In the entries below, filter for the word "validBoard" and copy every matching line.

━━ The data ━━

(** X14.  When [processCascadingMatches] returns (random numbers in
    [[0, 1)], well-formed board, combo multiplier between 0 and its
    maximum), the board is settled: [findMatches] finds nothing on it, it
    is well formed, and it has no empty cell if at least one round ran.
    The combo multiplier is back at 1, the score has grown by the returned
    total, which is at least 30 per cascade, and moves and move history
    are untouched.  With zero cascades the board and the random counter
    are unchanged, which is what happens when the board has no match to
    begin with; and the result does not depend on the bound on the number
    of rounds. *)
Theorem processCascadingMatches_settles_the_board
    (rnd : nat -> Q) (fuel : nat) (k : nat) (g : EmojiCrushGame) :
  (findMatches (board g) = [] ->
   processCascadingMatches (S fuel) rnd k g
   = Some (mkGame (score g + 0) (moves g) (selectedTile g) (isProcessing g)
                  (moveHistory g) (board g)
                  (mkDetector [] 1 (maxComboMultiplier (matchDetector g))),
           k, (0, 0)))
  /\ (unitStream rnd ->
      validBoard (board g) = true ->
      0 <= comboMultiplier (matchDetector g) <= maxComboMultiplier (matchDetector g) ->
      1 <= maxComboMultiplier (matchDetector g) ->
      forall g' k' count total,
      processCascadingMatches fuel rnd k g = Some (g', k', (count, total)) ->
      findMatches (board g') = []
      /\ validBoard (board g') = true
      /\ size (board g') = size (board g)
      /\ comboMultiplier (matchDetector g') = 1
      /\ score g' = score g + total
      /\ moves g' = moves g
      /\ moveHistory g' = moveHistory g
      /\ 0 <= count /\ 30 * count <= total
      /\ (count = 0 -> board g' = board g /\ k' = k /\ total = 0)
      /\ (0 < count ->
          forall r c, 0 <= r < size (board g) -> 0 <= c < size (board g) ->
            getEmoji (board g') r c <> None)
      /\ forall extra,
           processCascadingMatches (fuel + extra) rnd k g
           = Some (g', k', (count, total))).
Proof.
  split.
  - intros Hnil. unfold processCascadingMatches. rewrite cascadeLoop_S.
    cbv zeta. cbn [c_board c_detector c_random cascadeCount c_totalScore].
    rewrite (proj2 (allMatchesOf_nil (board g)) Hnil), Hnil. reflexivity.
  - intros Hrnd Hv Hc Hmax g' k' count total Hrun.
    destruct (processCascadingMatches_Some _ _ _ _ _ _ _ _ Hrun)
      as (st & Hloop & -> & -> & -> & ->).
    destruct (cascadeLoop_spec rnd Hrnd fuel
                (mkCascade (board g) (matchDetector g) k 0 0) st Hv Hc Hmax Hloop)
      as (Hf & _ & Hv' & Hs' & _ & Hn & _ & Hsc & Hsame & Hfull).
    cbn [c_board c_detector c_random cascadeCount c_totalScore] in *.
    cbn [board score moves moveHistory matchDetector].
    split; [exact Hf|]. split; [exact Hv'|]. split; [exact Hs'|].
    split; [reflexivity|]. split; [reflexivity|]. split; [reflexivity|].
    split; [reflexivity|]. split; [lia|]. split; [lia|].
    split; [intros H0; destruct (Hsame H0) as (? & ? & ?); auto|].
    split; [intros Hpos; apply Hfull; lia|].
    intros extra. unfold processCascadingMatches.
    now rewrite (cascadeLoop_more rnd fuel extra _ st Hloop).
Qed.

Lemma processCascadingMatches_settles_the_board_witness :
  exists g',
    processCascadingMatches 2 cycleStream 0 freshGame = Some (g', 4%nat, (1, 880))
    /\ findMatches (board g') = []
    /\ score g' = 880
    /\ comboMultiplier (matchDetector g') = 1.
Proof.
  eexists. split; [vm_compute; reflexivity|].
  match goal with
  | |- findMatches (board ?G) = [] /\ _ =>
      assert (Hrun : processCascadingMatches 2 cycleStream 0 freshGame
                     = Some (G, 4%nat, (1, 880))) by (vm_compute; reflexivity)
  end.
  destruct (processCascadingMatches_settles_the_board cycleStream 2 0 freshGame)
    as (_ & H).
  destruct (H cycleStream_unit eq_refl ltac:(simpl; lia) ltac:(simpl; lia)
              _ _ _ _ Hrun) as (Hf & _ & _ & Hc & Hs & _).
  split; [exact Hf|]. split; [exact Hs|exact Hc].
Defined.

(** ** A swap and its undo *)

(** X15.  An accepted swap: when the player has moves left, the swapped
    board has a match and the cascade that follows returns, [attemptSwap]
    returns [true] and hands to [checkGameEnd] a game with exactly one
    move less, the score raised by the total of the cascade (at least 30),
    a settled board without empty cells, no selected tile, the processing
    flag cleared and the combo multiplier back at 1.  The entry it pushed
    on the move history holds the grid as it was right after the swap, the
    old score, the old combo multiplier, and the old number of moves plus
    one. *)
Theorem accepted_swap_costs_one_move_and_settles
    (rnd : nat -> Q) (fuel : nat) (k : nat) (g : EmojiCrushGame)
    (pos1 pos2 : Position) (st : Cascade) :
  unitStream rnd ->
  validBoard (board g) = true ->
  0 < moves g ->
  0 <= comboMultiplier (matchDetector g) <= maxComboMultiplier (matchDetector g) ->
  1 <= maxComboMultiplier (matchDetector g) ->
  let b1 := snd (swapEmojis (board g) pos1 pos2) in
  findMatches b1 <> [] ->
  cascadeLoop fuel rnd
    (mkCascade b1 (mkDetector (findMatches b1) (comboMultiplier (matchDetector g))
                              (maxComboMultiplier (matchDetector g))) k 0 0)
  = Some st ->
  exists g',
    (forall checkGameEnd,
       attemptSwap (cascadeWith fuel rnd k) checkGameEnd g pos1 pos2
       = (true, checkGameEnd g'))
    /\ moves g' = moves g - 1
    /\ score g' = score g + c_totalScore st
    /\ score g + 30 <= score g'
    /\ board g' = c_board st
    /\ findMatches (board g') = []
    /\ validBoard (board g') = true
    /\ size (board g') = size (board g)
    /\ (forall r c, 0 <= r < size (board g) -> 0 <= c < size (board g) ->
          getEmoji (board g') r c <> None)
    /\ selectedTile g' = None
    /\ isProcessing g' = false
    /\ comboMultiplier (matchDetector g') = 1
    /\ last (moveHistory g')
       = Some (mkMove (grid b1) pos1 pos2 (score g) (moves g + 1)
                      (comboMultiplier (matchDetector g))).
Proof.
  intros Hrnd Hv Hmoves Hc Hmax b1 Hne Hloop.
  set (d1 := mkDetector (findMatches b1) (comboMultiplier (matchDetector g))
                        (maxComboMultiplier (matchDetector g))) in *.
  set (g1 := mkGame (score g) (moves g) (selectedTile g) (isProcessing g)
                    (moveHistory g) b1 d1).
  set (g3 := mkGame (score g) (moves g - 1) None true
                    (moveHistory (saveMove g1 pos1 pos2)) b1 d1).
  assert (Hv1 : validBoard b1 = true) by now apply swapEmojis_validBoard.
  assert (Hs1 : size b1 = size (board g)) by apply swapEmojis_size.
  destruct (cascadeLoop_spec rnd Hrnd fuel (mkCascade b1 d1 k 0 0) st Hv1 Hc Hmax Hloop)
    as (Hf & _ & Hv' & Hs' & _ & Hn & _ & Hsc & Hsame & Hfull).
  cbn [c_board c_detector c_random cascadeCount c_totalScore] in *.
  assert (Hcount : 0 < cascadeCount st).
  { destruct (decide (cascadeCount st = 0)) as [H0|]; [|lia].
    destruct (Hsame H0) as (Hb & _). rewrite Hb in Hf. contradiction. }
  assert (Hcw : cascadeWith fuel rnd k g3
                = mkGame (score g + c_totalScore st) (moves g - 1) None true
                         (moveHistory (saveMove g1 pos1 pos2)) (c_board st)
                         (updateComboMultiplier (c_detector st) false))
    by (apply (cascadeWith_Some fuel rnd k g3 st); exact Hloop).
  exists (mkGame (score g + c_totalScore st) (moves g - 1) None false
                 (moveHistory (saveMove g1 pos1 pos2)) (c_board st)
                 (updateComboMultiplier (c_detector st) false)).
  split.
  { intros checkGameEnd.
    rewrite (attemptSwap_accepted _ checkGameEnd g pos1 pos2 Hmoves Hne).
    cbv zeta. fold b1 d1 g1 g3. now rewrite Hcw. }
  cbn [moves score board selectedTile isProcessing matchDetector moveHistory].
  split; [reflexivity|]. split; [reflexivity|]. split; [lia|].
  split; [reflexivity|]. split; [exact Hf|]. split; [exact Hv'|].
  split; [congruence|]. split; [intros r c Hr Hc'; apply Hfull; lia|].
  split; [reflexivity|]. split; [reflexivity|]. split; [reflexivity|].
  destruct (saveMove_then_undo g1 pos1 pos2) as (h & ->).
  rewrite last_snoc. unfold savedEntry, g1. cbn [board score moves matchDetector].
  reflexivity.
Qed.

━━━

Answer box:
      validBoard (board g) = true ->
      /\ validBoard (board g') = true
  validBoard (board g) = true ->
    /\ validBoard (board g') = true
  assert (Hv1 : validBoard b1 = true) by now apply swapEmojis_validBoard.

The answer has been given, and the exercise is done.